ちらちらと舞い踊る雪が、次第に色濃く早朝の空を支配し始めた…冬の或る日。
美神令子除霊事務所の窓の外から見える風景は、映画で見るような雪景色になっていた。
「うへー…積もったなオイ…俺んちの水道凍ってんじゃねえのこれ…」
横島忠夫はうんざりした表情で窓際から離れ、応接室のソファに座った。横島家は環境の劣悪さを低家賃で誤魔化しているようなボロアパートなので、天候が崩れる度に普請の心配が尽きない。
「先生っ! 拙者雪の中を駆け回ってみたいでござる! 散歩に行くでござるよ!」
待ちわびた、とばかりに横島の右腕に飛びついたシロがきらきらした瞳で訴えてくる。横島はうんざり顔を微動だにせず、シロの額に無言でチョップを振り下ろした。

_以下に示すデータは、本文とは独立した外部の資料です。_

(* ===== verification/Json.v ===== *)
(** [encoding/json] as the sources use it: the value tree, the decoding of a
    value into the field types of the request, response and protocol structs,
    and the interface of the text layer.

    The text layer ([json.Marshal] of a tree to bytes, parsing of bytes to a
    tree) is the class [JsonText]; the theorems that need it rely on the round
    trip stated in [JsonTextLaws]. *)
From Stdlib Require Import Ascii.
From S2P Require Import Prelude Text Base64.

(** ** Values *)

Set Warnings "-register-all".

(** A number literal that is not an integer is kept as text: no struct of the
    program has a field that accepts one. *)
Inductive json :=
  | JNull
  | JBool (b : bool)
  | JInt (z : Z)
  | JFloat (lit : string)
  | JStr (s : string)
  | JArr (l : list json)
  | JObj (l : list (string * json)).

(** ** UTF-8 ([unicode/utf8.ValidString])

    [json.Marshal] replaces the bytes of an invalid sequence, so only valid
    strings survive a round trip. *)
Section utf8.
Local Open Scope N_scope.

Definition in_range (lo hi : N) (c : ascii) : bool :=
  (lo <=? N_of_ascii c) && (N_of_ascii c <=? hi).
Definition cont : ascii → bool := in_range 0x80 0xBF.

Fixpoint utf8_valid (l : list ascii) : bool :=
  match l with
  | [] => true
  | a :: l1 =>
      if in_range 0 0x7F a then utf8_valid l1 else
      match l1 with
      | [] => false
      | b :: l2 =>
          if in_range 0xC2 0xDF a then cont b && utf8_valid l2 else
          match l2 with
          | [] => false
          | c :: l3 =>
              if in_range 0xE0 0xE0 a then in_range 0xA0 0xBF b && cont c && utf8_valid l3 else
              if in_range 0xED 0xED a then in_range 0x80 0x9F b && cont c && utf8_valid l3 else
              if in_range 0xE1 0xEF a then cont b && cont c && utf8_valid l3 else
              match l3 with
              | [] => false
              | d :: l4 =>
                  if in_range 0xF0 0xF0 a
                  then in_range 0x90 0xBF b && cont c && cont d && utf8_valid l4 else
                  if in_range 0xF1 0xF3 a then cont b && cont c && cont d && utf8_valid l4 else
                  if in_range 0xF4 0xF4 a
                  then in_range 0x80 0x8F b && cont c && cont d && utf8_valid l4 else false
              end
          end
      end
  end.
End utf8.

Definition valid_text (s : string) : bool := utf8_valid (explode s).

Definition is_ascii (c : ascii) : bool := in_range 0 0x7F c.

Lemma ascii_valid s : Forall (λ c, is_ascii c = true) (explode s) → valid_text s = true.
Proof.
  unfold valid_text. induction 1 as [|c l Hc Hl IH]; [done|].
  simpl. unfold is_ascii in Hc. by rewrite Hc.
Qed.

(** The texts the program generates itself are ASCII. *)
Definition ascii_text (s : string) : Prop := Forall (λ c, is_ascii c = true) (explode s).

Lemma ascii_text_app a b : ascii_text a → ascii_text b → ascii_text (a +:+ b).
Proof. unfold ascii_text. rewrite explode_app. apply Forall_app_2. Qed.

Lemma EncodeToString_ascii e b : ascii_text (EncodeToString e b).
Proof.
  unfold ascii_text, EncodeToString. rewrite explode_implode.
  apply encode_chars_Forall; [|done..]. apply (bool_decide_unpack _).
  destruct (enc_alphabet e); vm_compute; exact I.
Qed.

Lemma hex_ascii s : ascii_text (hex s).
Proof.
  assert (∀ n, (n < 16)%N → is_ascii (hex_digit n) = true) as Hd.
  { intros n Hn. unfold is_ascii, in_range, hex_digit.
    case_decide; rewrite N_ascii_embedding by lia; apply andb_true_intro;
      split; apply N.leb_le; lia. }
  induction s as [|c s IH]; [constructor|]. pose proof (N_ascii_bounded c).
  constructor; [|constructor; [|exact IH]]; apply Hd.
  - apply N.Div0.div_lt_upper_bound. lia.
  - apply N.mod_lt. lia.
Qed.

Lemma uuidString_ascii u : ascii_text (uuidString u).
Proof.
  unfold uuidString. repeat apply ascii_text_app; try apply hex_ascii; repeat constructor.
Qed.

Lemma EncodeToString_valid e b : valid_text (EncodeToString e b) = true.
Proof. apply ascii_valid, EncodeToString_ascii. Qed.
Lemma uuidString_valid u : valid_text (uuidString u) = true.
Proof. apply ascii_valid, uuidString_ascii. Qed.

(** A tree the program marshals: every string is valid UTF-8, every number an
    integer. *)
Fixpoint json_valid (j : json) : bool :=
  match j with
  | JNull | JBool _ | JInt _ => true
  | JFloat _ => false
  | JStr s => valid_text s
  | JArr l => forallb json_valid l
  | JObj l => forallb (λ kv, valid_text kv.1 && json_valid kv.2) l
  end.

(** [json_first] is the value a [json.Decoder] reads from the start of a
    stream, whatever follows it; [json_parse] accepts nothing after the value. *)
Class JsonText := {
  json_print : json → string;
  json_parse : string → option json;
  json_first : string → option json }.

(** Marshalling then unmarshalling a tree of valid strings and integers gives
    it back, and the newline an encoder appends is not part of the value. *)
Class JsonTextLaws `{JsonText} : Prop := {
  json_parse_print : ∀ j, json_valid j = true → json_parse (json_print j) = Some j;
  json_first_parse : ∀ s j, json_parse s = Some j → json_first s = Some j;
  json_first_newline : ∀ s j, json_first s = Some j → json_first (s +:+ String "010"%char "") = Some j }.

(** ** Decoding into struct fields

    A member sets the field whose name it equals up to case; members are taken
    in order, [null] leaves the field as it is, and a value of another type is
    an error. *)

Definition fold_case (c : ascii) : ascii :=
  if in_range 65 90 c then ascii_of_N (N_of_ascii c + 32) else c.
Fixpoint same_name (a b : string) : bool :=
  match a, b with
  | "", "" => true
  | String c a', String d b' => Ascii.eqb (fold_case c) (fold_case d) && same_name a' b'
  | _, _ => false
  end.

Fixpoint members (name : string) (o : list (string * json)) : list json :=
  match o with
  | [] => []
  | (k, v) :: o' => if same_name k name then v :: members name o' else members name o'
  end.

#[global] Arguments same_name : simpl never.

(** Evaluates a decoder on an object with literal member names. *)
Ltac json_names := repeat match goal with
  | |- context [same_name ?a ?b] =>
      let r := eval vm_compute in (same_name a b) in change (same_name a b) with r
  end.
Ltac json_decode := repeat (progress (cbn; json_names)).

(** The value of a field of type [A] with zero value [zero], decoded by [dec]. *)
Definition decode_field {A} (dec : json → option A) (zero : A) (name : string)
    (o : list (string * json)) : option A :=
  foldl (λ acc j, a ← acc; match j with JNull => Some a | _ => dec j end) (Some zero)
    (members name o).

Definition as_string (j : json) : option string :=
  match j with JStr s => Some s | _ => None end.
Definition as_bool (j : json) : option bool :=
  match j with JBool b => Some b | _ => None end.
(** A [uint64] field. *)
Definition as_uint64 (j : json) : option Z :=
  match j with JInt z => if decide (0 ≤ z < 2 ^ 64) then Some z else None | _ => None end.
(** A [[]byte] field: standard base64. *)
Definition as_bytes (j : json) : option bytes :=
  match j with JStr s => DecodeString StdEncoding s | _ => None end.
(** An element that is [null] is the zero value. *)
Definition or_null {A} (zero : A) (dec : json → option A) (j : json) : option A :=
  match j with JNull => Some zero | _ => dec j end.
Definition as_list {A} (zero : A) (dec : json → option A) (j : json) : option (list A) :=
  match j with JArr l => mapM (or_null zero dec) l | _ => None end.
Definition as_strings : json → option (list string) := as_list "" as_string.
(** A [map[string]string] field; a later member replaces an earlier one. *)
Definition as_string_map (j : json) : option (gmap string string) :=
  match j with
  | JObj o => foldl (λ acc kv, m ← acc; v ← or_null "" as_string kv.2; Some (<[kv.1 := v]> m))
                (Some ∅) o
  | _ => None
  end.
(** [json.Unmarshal(data, &v)] for a struct: [null] leaves it zero. *)
Definition as_struct {A} (zero : A) (dec : list (string * json) → option A) (j : json) : option A :=
  match j with JObj o => dec o | JNull => Some zero | _ => None end.

Definition unmarshal `{JsonText} {A} (dec : json → option A) (s : string) : option A :=
  j ← json_parse s; dec j.

(** [json.NewDecoder(r).Decode(&v)] *)
Definition decode_stream `{JsonText} {A} (dec : json → option A) (s : string) : option A :=
  j ← json_first s; dec j.

Lemma unmarshal_print `{JsonText, !JsonTextLaws} {A} (dec : json → option A) j :
  json_valid j = true → unmarshal dec (json_print j) = dec j.
Proof. intros Hj. unfold unmarshal. by rewrite json_parse_print. Qed.

(** A value sent as a request body or as a line is decoded from the stream. *)
Lemma decode_stream_print `{JsonText, !JsonTextLaws} {A} (dec : json → option A) j :
  json_valid j = true → decode_stream dec (json_print j) = dec j.
Proof.
  intros Hj. unfold decode_stream. by rewrite (json_first_parse _ j) by by apply json_parse_print.
Qed.
Lemma decode_stream_line `{JsonText, !JsonTextLaws} {A} (dec : json → option A) j :
  json_valid j = true → decode_stream dec (json_print j +:+ String "010"%char "") = dec j.
Proof.
  intros Hj. unfold decode_stream. rewrite (json_first_newline _ j); [done|].
  by apply json_first_parse, json_parse_print.
Qed.

(** ** Printing of maps

    [json.Marshal] writes the members of a map in the order of its keys. *)
Definition json_string_map (m : gmap string string) : json :=
  JObj ((λ kv, (kv.1, JStr kv.2)) <$> merge_sort (λ a b, String.leb a.1 b.1) (map_to_list m)).

(** A string member tagged [omitempty]. *)
Definition omitempty (name s : string) : list (string * json) :=
  if decide (s = "") then [] else [(name, JStr s)].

「これから仕事だろうが。何のために集まったと思っとる」
「くぅん……だって美神殿本人がまだ来ないではござらんか。きっと二度寝と洒落込んでいるんでござるよ! だから…」
額を押さえて一旦下がったシロだったが、口を尖らせて抗議する姿に反省の色は見えない。潤んだ瞳がちょっと『クる』というか仔犬の卑怯さであるが。

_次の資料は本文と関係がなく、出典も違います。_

(* ===== verification/Password.v ===== *)
(** Password hashes ([internal/password/password.go]): argon2id in the PHC
    string format, with [fmt.Sscanf] of its parameters. *)
From Stdlib Require Import Ascii.
From S2P Require Import Prelude Text Base64 Crypto.

(** ** fmt.Sscanf with literals and %d *)

(** Literal characters of the format must match. *)
Fixpoint scan_literal (lit l : list ascii) : option (list ascii) :=
  match lit, l with
  | [], _ => Some l
  | c :: lit', d :: l' => if Ascii.eqb c d then scan_literal lit' l' else None
  | _ :: _, [] => None
  end.

(** Leading white space is skipped; a newline is an error.  [skip] bytes of
    the current space character are left. *)
Fixpoint skip_space (skip : nat) (l : list ascii) : option (list ascii) :=
  match l with
  | [] => Some []
  | c :: l' =>
      match skip with
      | S n => skip_space n l'
      | O =>
          if Ascii.eqb c "010"%char then None else
          if Ascii.eqb c "013"%char && bool_decide (head l' = Some "010"%char)
          then skip_space 0 l' else
          match space_width l with O => Some l | S n => skip_space n l' end
      end
  end.

Fixpoint scan_digits (acc : Z) (l : list ascii) : Z * list ascii :=
  match l with
  | c :: l' => if is_digit c then scan_digits (acc * 10 + digit_val c) l' else (acc, l)
  | [] => (acc, [])
  end.

(** An unsigned number below [bound]. *)
Definition scan_uint (bound : Z) (l : list ascii) : option (Z * list ascii) :=
  l ← skip_space 0 l;
  match l with
  | c :: _ =>
      if is_digit c then
        let '(z, rest) := scan_digits 0 l in
        if decide (z < bound) then Some (z, rest) else None
      else None
  | [] => None
  end.

(** An [int]: an optional sign, then digits. *)
Definition scan_int (l : list ascii) : option (Z * list ascii) :=
  l ← skip_space 0 l;
  let '(negative, l) :=
    match l with
    | "+"%char :: l' => (false, l')
    | "-"%char :: l' => (true, l')
    | _ => (false, l)
    end in
  match l with
  | c :: _ =>
      if is_digit c then
        let '(z, rest) := scan_digits 0 l in
        let z := if negative : bool then - z else z in
        if decide (- 2 ^ 63 ≤ z < 2 ^ 63) then Some (z, rest) else None
      else None
  | [] => None
  end.

Module Password.
Section password.
Context `{Crypto}.

Definition time : Z := 3.
Definition memory : Z := 65536.
Definition threads : Z := 2.
Definition keyLen : nat := 32.
Definition saltLen : nat := 16.
Definition Version : Z := 19.   (* argon2.Version *)

(** [salt] is the random bytes the call draws; the parameters are printed in
    decimal. *)
Definition Hash (salt : bytes) (plain : string) : string :=
  let key := argon2_IDKey plain salt time memory threads keyLen in
  "$argon2id$v=19$m=65536,t=3,p=2$" +:+ EncodeToString RawStdEncoding salt +:+ "$" +:+
  EncodeToString RawStdEncoding key.

Definition errFormat := ErrMsg "invalid password hash format".
Definition errVersion := ErrMsg "incompatible argon2 version".
Definition errScan := ErrMsg "scan".
Definition errBase64 := ErrMsg "illegal base64 data".

(** [fmt.Sscanf(s, "v=%d", &version)] *)
Definition scan_version (s : string) : option Z :=
  l ← scan_literal (explode "v=") (explode s);
  r ← scan_int l; Some (r.1).
(** [fmt.Sscanf(s, "m=%d,t=%d,p=%d", &m, &t, &p)] *)
Definition scan_params (s : string) : option (Z * Z * Z) :=
  l ← scan_literal (explode "m=") (explode s);
  m ← scan_uint (2 ^ 32) l;
  l ← scan_literal (explode ",t=") (m.2);
  t ← scan_uint (2 ^ 32) l;
  l ← scan_literal (explode ",p=") (t.2);
  p ← scan_uint (2 ^ 8) l;
  Some (m.1, t.1, p.1).

Definition Verify (encoded plain : string) : error + bool :=
  match Split encoded "$"%char with
  | [_; alg; v; params; salt64; want64] =>
      if negb (bool_decide (alg = "argon2id")) then inl errFormat else
      match scan_version v with
      | None => inl errScan
      | Some version =>
          if negb (bool_decide (version = Version)) then inl errVersion else
          match scan_params params with
          | None => inl errScan
          | Some (m, t, p) =>
              match DecodeString RawStdEncoding salt64, DecodeString RawStdEncoding want64 with
              | Some salt, Some want =>
                  inr (bool_decide (argon2_IDKey plain salt t m p (String.length want) = want))
              | _, _ => inl errBase64
              end
          end
      end
  | _ => inl errFormat
  end.

(** ** A hash verifies exactly the passwords with the same derived key *)

Lemma no_dollar s : "$"%char ∉ explode (EncodeToString RawStdEncoding s).
Proof.
  unfold EncodeToString. rewrite explode_implode. intros Hin.
  assert (Forall (λ c, c ≠ "$"%char) (encode_chars RawStdEncoding (explode s))) as Hf.
  { apply encode_chars_Forall; [|discriminate..].
    apply (bool_decide_unpack _). vm_cast_no_check I. }
  rewrite Forall_forall in Hf. by apply (Hf _ Hin).
Qed.

Lemma Split_Hash salt plain :
  Split (Hash salt plain) "$"%char =
  [""; "argon2id"; "v=19"; "m=65536,t=3,p=2"; EncodeToString RawStdEncoding salt;
   EncodeToString RawStdEncoding (argon2_IDKey plain salt time memory threads keyLen)].
Proof.
  unfold Hash. set (tl := EncodeToString RawStdEncoding salt +:+ _).
  change ("$argon2id$v=19$m=65536,t=3,p=2$" +:+ tl) with
    ("" +:+ String "$" ("argon2id" +:+ String "$" ("v=19" +:+ String "$"
       ("m=65536,t=3,p=2" +:+ String "$" tl)))).
  rewrite !Split_cons by (apply (bool_decide_unpack _); exact I). do 4 f_equal. subst tl.
  change ("$" +:+ ?x) with (String "$" x).
  rewrite Split_cons by apply no_dollar. by rewrite Split_one by apply no_dollar.
Qed.

Lemma Verify_Hash_eq `{!CryptoLaws} salt plain attempt :
  Verify (Hash salt plain) attempt =
  inr (bool_decide (argon2_IDKey attempt salt time memory threads keyLen =
                    argon2_IDKey plain salt time memory threads keyLen)).
Proof.
  unfold Verify. rewrite Split_Hash. simpl negb.
  change (scan_version "v=19") with (Some 19).
  change (scan_params "m=65536,t=3,p=2") with (Some (65536, 3, 2)).
  cbn match. rewrite !DecodeString_EncodeToString. by rewrite argon2_length by done.
Qed.
End password.
End Password.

とはいっても、土曜日の早朝である。しかも外は見るからに寒そうな冬の空。コブラだって幌をかけてタイヤにチェ-ンを巻かないと走れないだろう。暖気だっている。
美神の出不精で面倒くさがりな性格を鑑みると、気分で中止、なんて事態も十分に有り得る。仕事の中身というか、報酬の額次第だろうか。
「はい、ココア淹れてみましたよー。眠気覚ましと、体がぽかぽかになる効果もあると思って」
ぐだぐだな横島&シロの様子とは違い、お盆にマグカップを5つ載せて部屋に入ってきた氷室キヌの声はしゃきっとしている。
「あれ、タマモちゃんはまだ寝てる?」
「女狐の奴なら、布団に包まって出てくる気配も無かったでござるよ。軟弱者でござる!」
カップを受け取り、立ち昇る香りに鼻をひくひくさせるシロは、相部屋の妖狐の少女をそうこき下ろして満足そうに胸を張った。

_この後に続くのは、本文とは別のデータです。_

(* ===== verification/World.v ===== *)
(** The state the control plane's handlers run on, and its effects: database
    calls on the pool and inside a transaction, the hub of live daemon
    connections ([internal/controlplane/hub.go]), the clock, random bytes and
    outgoing mail; HTTP requests and responses
    ([internal/controlplane/{http,transport,logging}.go]).

    Everything the environment decides is an oracle ([Env]) indexed by the
    number of external steps taken so far: whether a database call fails and
    whether it took effect before the failure was reported, what [now()],
    [gen_random_uuid()] and [crypto/rand] return, and what other requests
    committed since the last database call.  Theorems quantify over the oracle,
    so they hold under every schedule of faults.

    Requests are served concurrently, and a transaction runs at PostgreSQL's
    default level, READ COMMITTED: each statement sees what is committed by
    then, with the transaction's own changes made on top of it.  PostgreSQL's
    row locks make a statement wait for the other transaction instead, or fail
    at once where here the transaction fails at its next call; they take
    schedules away and add none.  [Alone] says that no other request commits
    while one is served. *)
From S2P Require Import Prelude Text Base64 Json Protocol Crypto Schema Evolve QAccess.

(** What becomes of a database call. *)
Inductive Fault :=
  | NoFault
  | FailBefore (e : error)    (* the statement was not executed *)
  | FailAfter (e : error).    (* it was, but its result was lost *)

(** ** hub.go *)

(** A live connection: its outbound channel and its cancel function, made
    together by [handleDaemon], are both named by the channel's number. *)
Record Hub := {
  conns : gmap string nat;             (* host id -> current connection *)
  chans : gmap nat (list Envelope);    (* channel -> queued envelopes *)
  cancelled : gset nat;                (* connections whose cancel was called *)
  next_chan : nat }.

Definition newHub : Hub := {| conns := ∅; chans := ∅; cancelled := ∅; next_chan := 0 |}.

(** [make(chan protocol.Envelope, 32)] *)
Definition chan_cap : nat := 32.
Definition make_chan (h : Hub) : nat * Hub :=
  (next_chan h, {| conns := conns h; chans := <[next_chan h := []]> (chans h);
                   cancelled := cancelled h; next_chan := S (next_chan h) |}).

「その点拙者は夜明けと同時に起床し、既に朝散歩のノルマを達成済み! 先生褒めてでござるーっ!」
「もう行ったのかよ!? なら俺と行く必要ねえだろが!」
「先生との散歩は別腹でござるよ! 朝散歩は云わばうぉーみんぐあっぷ! さあ先生、いつでもOKでござる!」
「シロちゃん元気ねぇ…」
横島の向かいに座り、おキヌはTVのリモコンを操作して天気予報をやっているチャンネルを探した。朝の情報番組の時間帯だ、直ぐに見つかった。
「わ…どこも雪だるまのマークですよ横島さん…うわあー…」
「日本中が? それって異常気象じゃねえの?」
画面の中、気象予報士の男性が興奮気味に話している。今年が例年に比べ寒気の発達具合が異常だとか、既に都心部の積雪が数十センチを超えていて除雪作業に追われているとか…
「冬将軍大暴れって感じだなー」
温かいココアに舌鼓を打ち、横島はしんしんと降り続けるぼたん雪を見やる。
「その通りよ!」
と、聞き慣れた大声と同時に応接室に現れたのは、防寒具一式に身を包んだ美神令子その人だった。
横島の目が瞬時にその全身に閃き、眉を顰める。
「む…! どんなときでもサービス精神を忘れず観客の目を楽しませる工夫に余念の無い筈の美神さんがそんな厚着でっ!? 流石の俺も雪だるまみたいな美神さんには萌えられな熱っ!?」
「誰がダルマか!! いいから皆あったかい格好すんのよ!」
動き辛い姿にもかかわらず、美神は神速で横島の後頭部に延髄斬りをかまして華麗に着地してみせる。横島は熱々のココアを顔面に浴びて悶絶中。
一汗かいた美神は好戦的な笑みを浮かべると、びしっとTV画面に並ぶ雪だるまマークを指差して、宣言した。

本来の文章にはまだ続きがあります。